Каждый раз Вадан слушал, угрюмо хмурил брови, а потом топал подкованным сапогом и, набычившись, твердил:
– Не отступлюсь!
– Никто не советует тебе отступиться, мой кнез! – отвечал Йенза. – Надо просто выждать. Знамение, подсказка судьбы – вот что нам нужно. Рок сам определит, когда выступать войску.
Кнез послушался колдуна и стал ждать. Ждал он день, три, неделю, другую – знамение не являлось. А тут еще любимый белый кречет, с которым Вадан никогда не расставался, взмыл в небо и не вернулся. Это уж точно не было хорошим знаком. С древних времен на щитах и знаменах умгар парили соколы. Пропал сокол – жди беды. Другой владыка после такого домой бы поворотил. Но Вадан был как булат упрям и непреклонен – он ждал своего часа и верил: боги на его стороне, а значит, благое знамение придет.
И вот оно, наконец, случилось.
В пятый день месяца Журавля перед самым рассветом дозорные увидели чужака. Одинокий путник шел со стороны вражеской границы прямо к шатрам умгарской дружины. Он казался настолько измотанным и слабым, что никто не стал поднимать тревогу, никто даже навстречу не выступил, чтобы перехватить незнакомца еще до лагеря. Дородный детина-копейщик только сплюнул через бороду изжеванный комок ведьмина листа и лениво зевнул:
– Не дойдет.
– Ни меча, ни доспеха – не воин, – отозвался второй дозорный, щуплый и вертлявый, как хорек. Его арбалет мирно полеживал среди высоких колосьев овсюга. – Но и на селянина не похож, нос задрал что твой кнез, землю-матушку видеть не желает. Гляди, ща навернется.

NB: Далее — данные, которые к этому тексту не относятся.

(** Removing an entry from the table and from the heap. *)
Lemma hash_ok_delete s s' m K id tab :
  hash_ok s m -> m !! K = Some id -> ht_rep (qname_at s) tab (delete K m) ->
  cents s' = delete id (cents s) -> buckets s' = tab -> hash_ok s' (delete K m).
Proof.
  intros Hok HK Hrep Hcs Hb. pose proof Hok as [_ Hdom].
  assert (Hk : forall K', m !! K' = Some id -> K' = K).
  { intros K' HK'. destruct (hash_entry s m K id Hok HK) as (c & Hc & <-).
    destruct (hash_entry s m K' id Hok HK') as (c' & Hc' & <-). rewrite Hc in Hc'. by injection Hc' as ->. }
  split.
  - rewrite Hb. eapply ht_rep_ext; [|exact Hrep]. intros b ch he Hch Hin. unfold qname_at. rewrite Hcs.
    rewrite lookup_delete_ne; [done|]. intros Heq.
    destruct Hrep as [[_ Hinv] Hm]. destruct (Hinv b ch Hch) as [Hent _]. rewrite Forall_forall in Hent.
    destruct (Hent he Hin) as (N & HN & Hq & _).
    assert (Hhas : ht_has (qname_at s) tab (fold_key (enc_name N)) id).
    { exists b, ch, he. splits; [done|done|done|]. unfold key_of. rewrite Heq, Hq. done. }
    apply Hm in Hhas. apply lookup_delete_Some in Hhas as [Hne Hhas]. apply Hne. symmetry. by apply Hk.
  - intros id'. rewrite Hcs. split.
    + intros [c [Hne Hc]%lookup_delete_Some]. destruct (proj1 (Hdom id') ltac:(by eexists)) as [K' HK'].
      exists K'. rewrite lookup_delete_ne; [done|]. intros <-. congruence.
    + intros [K' [Hne HK']%lookup_delete_Some]. rewrite lookup_delete_ne; [apply Hdom; by exists K'|].
      intros <-. apply Hne. symmetry. by apply Hk.
Qed.

(** The state after an entry has been deleted. *)
Definition deleted (s s' : cache) (id : positive) (c : dns_cent) : Prop :=
  inv s' /\ cents s' = delete id (cents s) /\ rrl s' = rrl_drop (cent_lents c) (rrl s) /\
  cache_size s' = (cache_size s - cs c)%Z /\ next_cent s' = next_cent s /\ next_lent s' = next_lent s /\
  insert_sort s' = insert_sort s /\ mem s' = mem s.

Lemma inv_deleted s s' m K id c :
  inv s -> hash_ok s m -> m !! K = Some id -> cents s !! id = Some c -> heap_ok s' ->
  ht_rep (qname_at s) (buckets s') (delete K m) ->
  cents s' = delete id (cents s) -> ent_num s' = (ent_num s - 1)%Z ->
  cache_size s' = (cache_size s - cs c)%Z -> insert_sort s' = insert_sort s -> inv s' /\ hash_ok s' (delete K m).
Proof.
  intros (_ & _ & Hn & Hsz) Hm HK Hc Hh' Hrep Hcs Hen Hsz' His.
  assert (Hok : hash_ok s' (delete K m)) by (by eapply hash_ok_delete). split; [|done]. unfold inv. splits.
  - done.
  - by exists (delete K m).
  - rewrite Hen, Hn, Hcs, map_size_delete_Some by by exists c. assert (size (cents s) <> 0).
    { intros E. apply map_size_empty_inv in E. rewrite E in Hc. by rewrite lookup_empty in Hc. }
    lia.
  - rewrite Hsz', Hsz, Hcs, (total_delete _ _ _ Hc). lia.
Qed.

Lemma cent_name c : cent_ok c -> exists N, wf_name N /\ qname c = enc_name N.
Proof. by intros (_ & H & _). Qed.

Lemma runs_del_cache_ent s id c loc :
  inv s -> cents s !! id = Some c ->
  (forall l, loc = Some l -> exists N, wf_name N /\ qname c = enc_name N /\ loc_ok (qname_at s) (buckets s) N (Some id) l) ->
  runs (del_cache_ent id loc) s (fun _ s' => deleted s s' id c).
Proof.
  intros Hinv Hc Hloc. pose proof Hinv as (Hh & [m Hm] & _). pose proof Hh as (Hok & _).
  destruct (cent_name c (proj1 (Hok id c Hc))) as (N & HN & Hq).
  pose proof (hash_key s m id c N Hm Hc Hq) as HK. pose proof Hm as [Hrep _].
  unfold del_cache_ent. apply runs_bind. eapply runs_deref; [exact Hc|]. apply runs_bind, runs_get.
  apply runs_bind. eapply runs_weaken with (Q := fun tab s1 => s1 = s /\
    ht_rep (qname_at s) tab (delete (fold_key (enc_name N)) m)).
  { destruct loc as [l|].
    - destruct (Hloc l eq_refl) as (N' & HN' & Hq' & Hlok). rewrite Hq in Hq'.
      assert (E : enc_name N ++ [] = enc_name N' ++ []) by (by rewrite Hq').
      apply enc_name_inj in E as [<- _]; [|apply HN|apply HN'].
      destruct (del_dns_hash_ent_spec _ _ m N id l Hrep HK Hlok) as (tab & Hdel & Hrep').
      eapply (runs_bind (liftM _)). eapply runs_lift; [exact Hdel|]. by apply runs_ret.
    - destruct (del_dns_hash_spec _ _ m N [] Hrep HN) as (tab & Hdel & Hrep').
      rewrite app_nil_r, <- Hq in Hdel.
      eapply (runs_bind (liftM _)). eapply runs_lift; [exact Hdel|]. by apply runs_ret. }
  intros tab s1 [-> Hrep']. apply runs_bind, runs_mod.
  eapply runs_weaken; [apply (runs_del_cent (with_buckets tab s) id c); done|].
  intros _ s' (Hh' & Hcs & Hrr & Hsz & Hen & Hb & Hnc & Hnl & His & Hmem).
  split; [|by splits]. eapply (inv_deleted s s' m _ id c); try done. by rewrite Hb.
Qed.
End Del.
Lemma runs_replace_sets id cent : cent_ok cent -> forall ixs s c,
  heap_ok s -> cents s !! id = Some c -> Forall (fun i => i < length (sets cent)) ixs ->
  runs (replace_sets now global cent id ixs) s (fun ok s' => exists c', inserted s s' id c c' /\
    (plenty s -> ok = true /\ plenty s') /\ merged cent c c').
Proof.
  intros Hcent. induction ixs as [|i ixs IH]; intros s c Hh Hc Hix; cbn [replace_sets].
  - apply runs_ret. exists c. splits; [|done|apply merged_refl; by apply (proj1 Hh id)].
    unfold inserted. splits; [done|by rewrite insert_id|done|by repeat split].
  - apply Forall_cons in Hix as [Hi Hix]. apply runs_bind. eapply runs_weaken; [by apply (runs_replace_set s id c cent i)|].
    cbn beta. intros ok s1 (c1 & Hins & Hp & Hrep).
    assert (Hm1 : merged cent c c1) by (eapply replaced_merged; [by apply (proj1 Hh id)|exact Hrep]).
    destruct ok; [|apply runs_ret; exists c1; splits; [done|by intros H; destruct (Hp H)|done]].
    eapply runs_weaken; [apply (IH s1 c1); [apply Hins|by eapply inserted_lookup|done]|].
    cbn beta. intros ok s2 (c2 & Hins2 & Hp2 & Hm2). exists c2.
    splits; [by eapply inserted_trans|by intros H; apply Hp2, Hp|by eapply merged_trans].
Qed.
End ExistingSpec.

Section AddCacheSpec.
Context {P : Platform} (now : Z) (global : globals).
(* ===== verification/CacheOps.v ===== *)
(** The cache as its clients see it: a map from names (without regard to case) to
    entries.  Deletion, lookup, invalidation, flags and destruction of cache.c are
    specified against this map. *)
From S2P Require Import Prelude Names DnsName RrTypes HashTab RrList Cent CentSpec Cache CacheInv CachePurge CacheAdd.

(** ** The abstract cache *)

Section Abstraction.
Context {P : Platform}.

(** Folded names to entries, without their nodes in the list. *)
Definition abs (s : cache) : gmap (list Z) dns_cent :=
  list_to_map ((fun x : positive * dns_cent => (fold_key (qname x.2), strip x.2)) <$> map_to_list (cents s)).

(** Entries with the same folded name are the same. *)
Lemma key_unique s m id id' c c' :
  inv s -> hash_ok s m -> cents s !! id = Some c -> cents s !! id' = Some c' ->
  fold_key (qname c) = fold_key (qname c') -> id = id'.
Proof.
  intros Hi Hm Hc Hc' E.
  destruct (cent_name c (inv_cent s id c Hi Hc)) as (N & _ & Hq), (cent_name c' (inv_cent s id' c' Hi Hc')) as (N' & _ & Hq').
  pose proof (hash_key s m id c N Hm Hc Hq) as H1. pose proof (hash_key s m id' c' N' Hm Hc' Hq') as H2.
  rewrite <- Hq, E, Hq', H2 in H1. by injection H1.
Qed.

Lemma abs_lookup s m K : inv s -> hash_ok s m -> abs s !! K = strip <$> (m !! K ≫= fun id => cents s !! id).
Proof.
  intros Hi Hm. apply option_eq. intros x. unfold abs. rewrite <- elem_of_list_to_map.
  2:{ rewrite <- list_fmap_compose. apply NoDup_fmap_2_strong; [|apply NoDup_map_to_list].
      intros [id c] [id' c'] Hx Hx' E. cbn in E. apply elem_of_map_to_list in Hx, Hx'.
      assert (id = id') as <- by (by eapply key_unique). congruence. }
  rewrite list_elem_of_fmap. split.
  - intros ([id c] & [= -> ->] & Hin). apply elem_of_map_to_list in Hin.
    destruct (cent_name c (inv_cent s id c Hi Hin)) as (N & _ & Hq). cbn.
    pose proof (hash_key s m id c N Hm Hin Hq) as HK. rewrite <- Hq in HK. rewrite HK. cbn. by rewrite Hin.
  - intros H. destruct (m !! K) as [id|] eqn:HK; [|done]. cbn in H.
    destruct (hash_entry s m K id Hm HK) as (c & Hc & <-). rewrite Hc in H. cbn in H. injection H as <-.
    exists (id, c). split; [done|]. by apply elem_of_map_to_list.
Qed.

(** The entries of the abstract cache are those of the heap. *)
Lemma abs_spec s K x : inv s ->
  (abs s !! K = Some x <-> exists id c, cents s !! id = Some c /\ fold_key (qname c) = K /\ x = strip c).
Proof.
  intros Hi. pose proof Hi as (_ & [m Hm] & _). rewrite (abs_lookup s m K Hi Hm). split.
  - intros H. destruct (m !! K) as [id|] eqn:HK; [|done]. cbn in H.
    destruct (hash_entry s m K id Hm HK) as (c & Hc & Hk). rewrite Hc in H. cbn in H. injection H as <-. by exists id, c.
  - intros (id & c & Hc & <- & ->). destruct (cent_name c (inv_cent s id c Hi Hc)) as (N & _ & Hq).
    pose proof (hash_key s m id c N Hm Hc Hq) as HK. rewrite Hq, HK. cbn. by rewrite Hc.
Qed.

(** Where the records of an abstract cache come from. *)
Definition records_from (m m' : gmap (list Z) dns_cent) (cent : dns_cent) : Prop :=
  forall K e' j rs', m' !! K = Some e' -> slot e' j = Some rs' ->
    (exists e rs, m !! K = Some e /\ slot e j = Some rs /\ rs_rrs rs' = rs_rrs rs) \/
    (K = fold_key (qname cent) /\ exists rs, slot cent j = Some rs /\ rs_rrs rs' = rs_rrs rs).

Lemma strip_slot_some c j rs' : slot (strip c) j = Some rs' -> exists rs, slot c j = Some rs /\ rs_rrs rs = rs_rrs rs'.
Proof. rewrite slot_strip. destruct (slot c j) as [rs|]; cbn; [|done]. intros [= <-]. by exists rs. Qed.

Lemma derived_abs s s' cent : inv s -> inv s' -> derived s s' cent -> records_from (abs s) (abs s') cent.
Proof.
  intros Hi Hi' Hd K e' j rs' He' Hj. apply abs_spec in He' as (id & c' & Hc' & <- & ->); [|done].
  apply strip_slot_some in Hj as (rs2 & Hj & E2). destruct (Hd id c' j rs2 Hc' Hj) as [(c & rs & Hc & Hq & Hs & E)|(Hk & rs & Hs & E)].
  - left. exists (strip c), (rs_set_lent None rs). splits; [apply abs_spec; [done|]; exists id, c; by rewrite Hq|by rewrite slot_strip, Hs|].
    cbn. congruence.
  - right. split; [done|]. exists rs. split; [done|congruence].
Qed.

Lemma abs_insert s s' id c' :
  inv s -> inv s' -> cents s !! id = None -> cents s' = <[id := c']> (cents s) ->
  abs s' = <[fold_key (qname c') := strip c']> (abs s).
Proof.
  intros Hi Hi' Hid Hcs. pose proof Hi' as (_ & [m' Hm'] & _). apply map_eq. intros K. apply option_eq. intros x.
  rewrite (abs_spec s' K x Hi'). rewrite lookup_insert_Some, (abs_spec s K x Hi). split.
  - intros (id' & c & Hc & Hk & ->). destruct (decide (id = id')) as [<-|Hne].
    + rewrite Hcs, lookup_insert_eq in Hc. injection Hc as <-. by left.
    + right. split; [|exists id', c; by rewrite Hcs, lookup_insert_ne in Hc].
      intros E. apply Hne. eapply (key_unique s' m' id id' c' c); [done|done|by rewrite Hcs, lookup_insert_eq|done|congruence].
  - intros [[<- <-]|[Hne (id' & c & Hc & Hk & ->)]].
    + exists id, c'. by rewrite Hcs, lookup_insert_eq.
    + exists id', c. rewrite Hcs, lookup_insert_ne by congruence. done.
Qed.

Словно подтверждая его слова, чужак споткнулся, упал, но тут же поднялся и, шатаясь, как пьяный, побрел дальше.
– Видал? – арбалетчик радостно хохотнул. – Вот зараза! Прямиком к господским шатрам метит. Идем, встретим.
– Чего еще ноги мять? Не дойдет.
– А вот коли дойдет, да вдруг лазутчик? Сотник Тай с тебя шкуру спустит, али сам воевода... Эй, ты! А ну стоять!
Арбалетчик подхватил свое оружие и рысцой побежал наперерез незнакомцу, на ходу натягивая тетиву. Копейщик, ругаясь сквозь зубы, потрусил следом.
Пойманный лазутчик оказался мальчишкой лет восемнадцати, грязным, ободранным и таким ослабевшим, что, казалось, вот-вот на ногах не устоит. Тонкая хлопковая туника превратилась в лохмотья, босые ноги сплошь покрывали синяки и ссадины, на облупившихся руках еще краснели подживающие солнечные ожоги, а знаменитые золотистые кудри превратились в подобие старой пакли. Но, несмотря на такое плачевное состояние, не признать в юноше орбинита старшей крови было невозможно.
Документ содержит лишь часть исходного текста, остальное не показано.